- **Supplied entries**:
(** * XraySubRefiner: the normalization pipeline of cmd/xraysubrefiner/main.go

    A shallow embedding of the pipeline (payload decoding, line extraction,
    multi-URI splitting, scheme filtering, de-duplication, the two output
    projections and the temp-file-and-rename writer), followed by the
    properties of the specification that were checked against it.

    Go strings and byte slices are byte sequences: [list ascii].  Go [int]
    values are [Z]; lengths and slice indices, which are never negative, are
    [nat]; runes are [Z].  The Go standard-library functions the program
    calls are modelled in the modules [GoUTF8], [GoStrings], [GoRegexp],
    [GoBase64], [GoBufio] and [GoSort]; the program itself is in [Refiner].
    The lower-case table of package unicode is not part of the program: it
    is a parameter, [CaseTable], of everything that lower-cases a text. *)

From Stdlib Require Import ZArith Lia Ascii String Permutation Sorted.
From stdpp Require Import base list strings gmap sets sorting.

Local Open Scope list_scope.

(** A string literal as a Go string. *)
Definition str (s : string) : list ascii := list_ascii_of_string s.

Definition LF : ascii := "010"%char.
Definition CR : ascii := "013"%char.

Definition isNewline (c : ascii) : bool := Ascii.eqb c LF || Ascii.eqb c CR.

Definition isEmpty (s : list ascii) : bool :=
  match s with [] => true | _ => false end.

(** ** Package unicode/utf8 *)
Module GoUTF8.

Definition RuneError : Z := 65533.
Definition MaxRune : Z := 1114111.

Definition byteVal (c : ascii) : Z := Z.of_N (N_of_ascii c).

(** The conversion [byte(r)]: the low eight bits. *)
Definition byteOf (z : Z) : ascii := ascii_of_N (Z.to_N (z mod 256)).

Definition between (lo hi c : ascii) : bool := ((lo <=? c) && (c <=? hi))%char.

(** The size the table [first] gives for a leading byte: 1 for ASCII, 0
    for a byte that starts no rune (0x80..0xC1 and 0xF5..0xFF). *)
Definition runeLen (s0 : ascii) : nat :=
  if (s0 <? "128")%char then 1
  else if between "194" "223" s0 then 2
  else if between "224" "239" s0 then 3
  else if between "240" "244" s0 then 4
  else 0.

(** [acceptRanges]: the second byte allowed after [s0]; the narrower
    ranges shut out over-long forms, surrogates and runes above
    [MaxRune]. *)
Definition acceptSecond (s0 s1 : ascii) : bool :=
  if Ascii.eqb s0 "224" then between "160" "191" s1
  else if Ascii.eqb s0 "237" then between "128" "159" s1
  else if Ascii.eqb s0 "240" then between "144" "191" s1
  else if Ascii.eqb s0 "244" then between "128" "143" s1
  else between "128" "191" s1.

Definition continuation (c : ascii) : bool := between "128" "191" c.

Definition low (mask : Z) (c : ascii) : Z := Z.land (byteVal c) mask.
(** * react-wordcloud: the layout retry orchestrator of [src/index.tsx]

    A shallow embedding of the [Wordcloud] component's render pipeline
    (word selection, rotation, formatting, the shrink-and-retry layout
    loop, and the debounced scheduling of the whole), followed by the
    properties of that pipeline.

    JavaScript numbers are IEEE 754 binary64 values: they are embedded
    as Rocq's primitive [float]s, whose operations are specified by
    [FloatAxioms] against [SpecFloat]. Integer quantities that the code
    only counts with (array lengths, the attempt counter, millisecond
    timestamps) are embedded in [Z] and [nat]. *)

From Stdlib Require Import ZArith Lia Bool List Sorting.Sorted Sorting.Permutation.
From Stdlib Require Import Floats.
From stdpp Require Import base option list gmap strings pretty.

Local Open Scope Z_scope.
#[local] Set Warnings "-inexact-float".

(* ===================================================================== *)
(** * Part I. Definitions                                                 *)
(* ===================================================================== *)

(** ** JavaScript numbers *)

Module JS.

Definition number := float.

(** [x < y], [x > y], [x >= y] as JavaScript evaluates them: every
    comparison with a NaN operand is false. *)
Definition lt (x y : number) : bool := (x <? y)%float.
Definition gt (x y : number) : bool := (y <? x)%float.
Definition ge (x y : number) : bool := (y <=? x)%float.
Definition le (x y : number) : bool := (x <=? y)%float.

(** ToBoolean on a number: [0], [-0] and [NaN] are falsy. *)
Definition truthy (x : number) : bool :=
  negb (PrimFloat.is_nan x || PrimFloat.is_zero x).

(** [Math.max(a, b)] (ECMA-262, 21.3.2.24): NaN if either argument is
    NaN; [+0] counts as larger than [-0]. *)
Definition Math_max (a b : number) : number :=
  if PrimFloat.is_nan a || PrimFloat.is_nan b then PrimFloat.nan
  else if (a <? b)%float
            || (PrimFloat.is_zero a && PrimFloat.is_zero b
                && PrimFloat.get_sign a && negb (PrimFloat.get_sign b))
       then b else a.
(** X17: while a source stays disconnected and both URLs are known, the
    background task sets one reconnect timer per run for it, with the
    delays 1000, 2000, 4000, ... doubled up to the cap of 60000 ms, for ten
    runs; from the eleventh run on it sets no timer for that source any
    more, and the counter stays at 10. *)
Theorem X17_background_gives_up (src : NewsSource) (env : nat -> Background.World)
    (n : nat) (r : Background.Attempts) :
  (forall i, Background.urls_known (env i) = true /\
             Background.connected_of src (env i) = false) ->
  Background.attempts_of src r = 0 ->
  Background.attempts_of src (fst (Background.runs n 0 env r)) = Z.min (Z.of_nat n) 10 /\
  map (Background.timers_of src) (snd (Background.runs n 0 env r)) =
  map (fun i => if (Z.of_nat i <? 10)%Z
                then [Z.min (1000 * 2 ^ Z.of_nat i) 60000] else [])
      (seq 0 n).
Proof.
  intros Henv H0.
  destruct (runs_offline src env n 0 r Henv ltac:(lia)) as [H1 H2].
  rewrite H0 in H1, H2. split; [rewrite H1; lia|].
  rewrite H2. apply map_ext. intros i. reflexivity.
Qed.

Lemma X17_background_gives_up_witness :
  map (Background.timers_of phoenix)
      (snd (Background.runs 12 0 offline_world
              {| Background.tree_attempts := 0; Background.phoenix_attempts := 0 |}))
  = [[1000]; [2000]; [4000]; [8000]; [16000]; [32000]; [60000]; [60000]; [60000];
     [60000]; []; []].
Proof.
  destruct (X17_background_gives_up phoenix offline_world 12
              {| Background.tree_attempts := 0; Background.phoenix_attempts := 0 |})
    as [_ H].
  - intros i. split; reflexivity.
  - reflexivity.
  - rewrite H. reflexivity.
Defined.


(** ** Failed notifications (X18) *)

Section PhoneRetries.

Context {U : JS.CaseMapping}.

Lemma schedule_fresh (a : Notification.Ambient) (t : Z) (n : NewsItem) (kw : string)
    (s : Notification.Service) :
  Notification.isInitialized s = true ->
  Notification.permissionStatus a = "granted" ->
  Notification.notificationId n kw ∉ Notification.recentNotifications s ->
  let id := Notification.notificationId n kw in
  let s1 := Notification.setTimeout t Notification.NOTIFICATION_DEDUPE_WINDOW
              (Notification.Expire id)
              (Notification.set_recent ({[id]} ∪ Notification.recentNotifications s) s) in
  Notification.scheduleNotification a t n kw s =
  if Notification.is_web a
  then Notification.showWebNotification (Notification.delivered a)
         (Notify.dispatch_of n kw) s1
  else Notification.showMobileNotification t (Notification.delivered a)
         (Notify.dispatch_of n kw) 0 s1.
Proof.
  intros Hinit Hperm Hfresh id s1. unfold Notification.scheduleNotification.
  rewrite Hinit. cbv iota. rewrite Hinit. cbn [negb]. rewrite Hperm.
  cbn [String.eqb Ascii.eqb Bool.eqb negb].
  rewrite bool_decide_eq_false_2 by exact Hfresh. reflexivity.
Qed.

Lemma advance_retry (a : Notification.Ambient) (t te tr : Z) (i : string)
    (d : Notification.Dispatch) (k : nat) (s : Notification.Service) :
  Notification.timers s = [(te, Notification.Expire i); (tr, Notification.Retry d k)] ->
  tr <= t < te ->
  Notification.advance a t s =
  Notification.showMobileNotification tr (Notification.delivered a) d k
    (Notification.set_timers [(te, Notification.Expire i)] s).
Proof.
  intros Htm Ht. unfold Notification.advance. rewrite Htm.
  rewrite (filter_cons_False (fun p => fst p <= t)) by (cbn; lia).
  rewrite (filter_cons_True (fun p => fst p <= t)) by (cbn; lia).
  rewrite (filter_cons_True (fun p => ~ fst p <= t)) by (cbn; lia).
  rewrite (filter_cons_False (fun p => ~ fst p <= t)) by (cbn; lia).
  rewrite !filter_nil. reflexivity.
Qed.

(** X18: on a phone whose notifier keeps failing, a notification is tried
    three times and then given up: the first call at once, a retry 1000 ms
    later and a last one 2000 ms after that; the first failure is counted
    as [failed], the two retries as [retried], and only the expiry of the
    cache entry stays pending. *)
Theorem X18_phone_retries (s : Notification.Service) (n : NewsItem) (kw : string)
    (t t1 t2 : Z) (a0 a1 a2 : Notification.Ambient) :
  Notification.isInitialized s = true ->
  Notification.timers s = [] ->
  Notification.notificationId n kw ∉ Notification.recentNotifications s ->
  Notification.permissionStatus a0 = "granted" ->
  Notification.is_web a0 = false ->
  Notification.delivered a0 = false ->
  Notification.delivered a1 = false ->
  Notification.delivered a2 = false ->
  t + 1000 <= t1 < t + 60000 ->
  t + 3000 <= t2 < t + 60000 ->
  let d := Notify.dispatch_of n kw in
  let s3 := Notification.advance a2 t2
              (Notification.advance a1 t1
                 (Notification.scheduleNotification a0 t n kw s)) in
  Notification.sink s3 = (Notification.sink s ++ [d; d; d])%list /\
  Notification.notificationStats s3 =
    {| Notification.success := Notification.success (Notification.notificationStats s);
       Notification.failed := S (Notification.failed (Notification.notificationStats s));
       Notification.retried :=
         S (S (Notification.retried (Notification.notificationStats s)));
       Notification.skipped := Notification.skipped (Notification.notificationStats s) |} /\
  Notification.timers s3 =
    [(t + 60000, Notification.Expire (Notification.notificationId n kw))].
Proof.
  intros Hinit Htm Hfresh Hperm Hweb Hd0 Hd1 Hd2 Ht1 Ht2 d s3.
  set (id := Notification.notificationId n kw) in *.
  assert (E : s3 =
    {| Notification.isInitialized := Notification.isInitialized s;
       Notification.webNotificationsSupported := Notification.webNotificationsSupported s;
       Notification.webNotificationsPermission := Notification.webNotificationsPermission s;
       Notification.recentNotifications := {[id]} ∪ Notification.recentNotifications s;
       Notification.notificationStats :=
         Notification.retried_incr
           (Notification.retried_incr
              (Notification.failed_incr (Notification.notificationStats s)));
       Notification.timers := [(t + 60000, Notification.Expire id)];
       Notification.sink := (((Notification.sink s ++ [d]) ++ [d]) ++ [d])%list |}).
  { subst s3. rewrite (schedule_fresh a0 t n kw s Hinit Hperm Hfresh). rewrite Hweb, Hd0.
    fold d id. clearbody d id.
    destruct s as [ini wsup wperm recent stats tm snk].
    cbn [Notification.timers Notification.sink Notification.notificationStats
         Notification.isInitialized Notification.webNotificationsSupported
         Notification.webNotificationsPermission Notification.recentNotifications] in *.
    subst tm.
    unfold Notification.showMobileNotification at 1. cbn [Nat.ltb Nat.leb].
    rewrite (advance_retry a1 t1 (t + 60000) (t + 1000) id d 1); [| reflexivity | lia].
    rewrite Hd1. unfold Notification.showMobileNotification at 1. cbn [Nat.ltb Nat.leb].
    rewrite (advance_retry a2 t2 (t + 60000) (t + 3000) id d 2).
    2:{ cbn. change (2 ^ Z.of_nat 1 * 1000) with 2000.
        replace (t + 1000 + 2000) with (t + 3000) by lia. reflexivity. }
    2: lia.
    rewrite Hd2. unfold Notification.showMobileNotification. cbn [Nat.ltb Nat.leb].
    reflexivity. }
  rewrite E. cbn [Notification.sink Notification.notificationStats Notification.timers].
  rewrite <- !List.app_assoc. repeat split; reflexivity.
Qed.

- **Required action**:
Where a line in the records above contains the word "intros", copy that line.

- **Task response**:
  intros Henv H0.
  rewrite H2. apply map_ext. intros i. reflexivity.
  - intros i. split; reflexivity.
  intros Hinit Hperm Hfresh id s1. unfold Notification.scheduleNotification.
  intros Htm Ht. unfold Notification.advance. rewrite Htm.
  intros Hinit Htm Hfresh Hperm Hweb Hd0 Hd1 Hd2 Ht1 Ht2 d s3.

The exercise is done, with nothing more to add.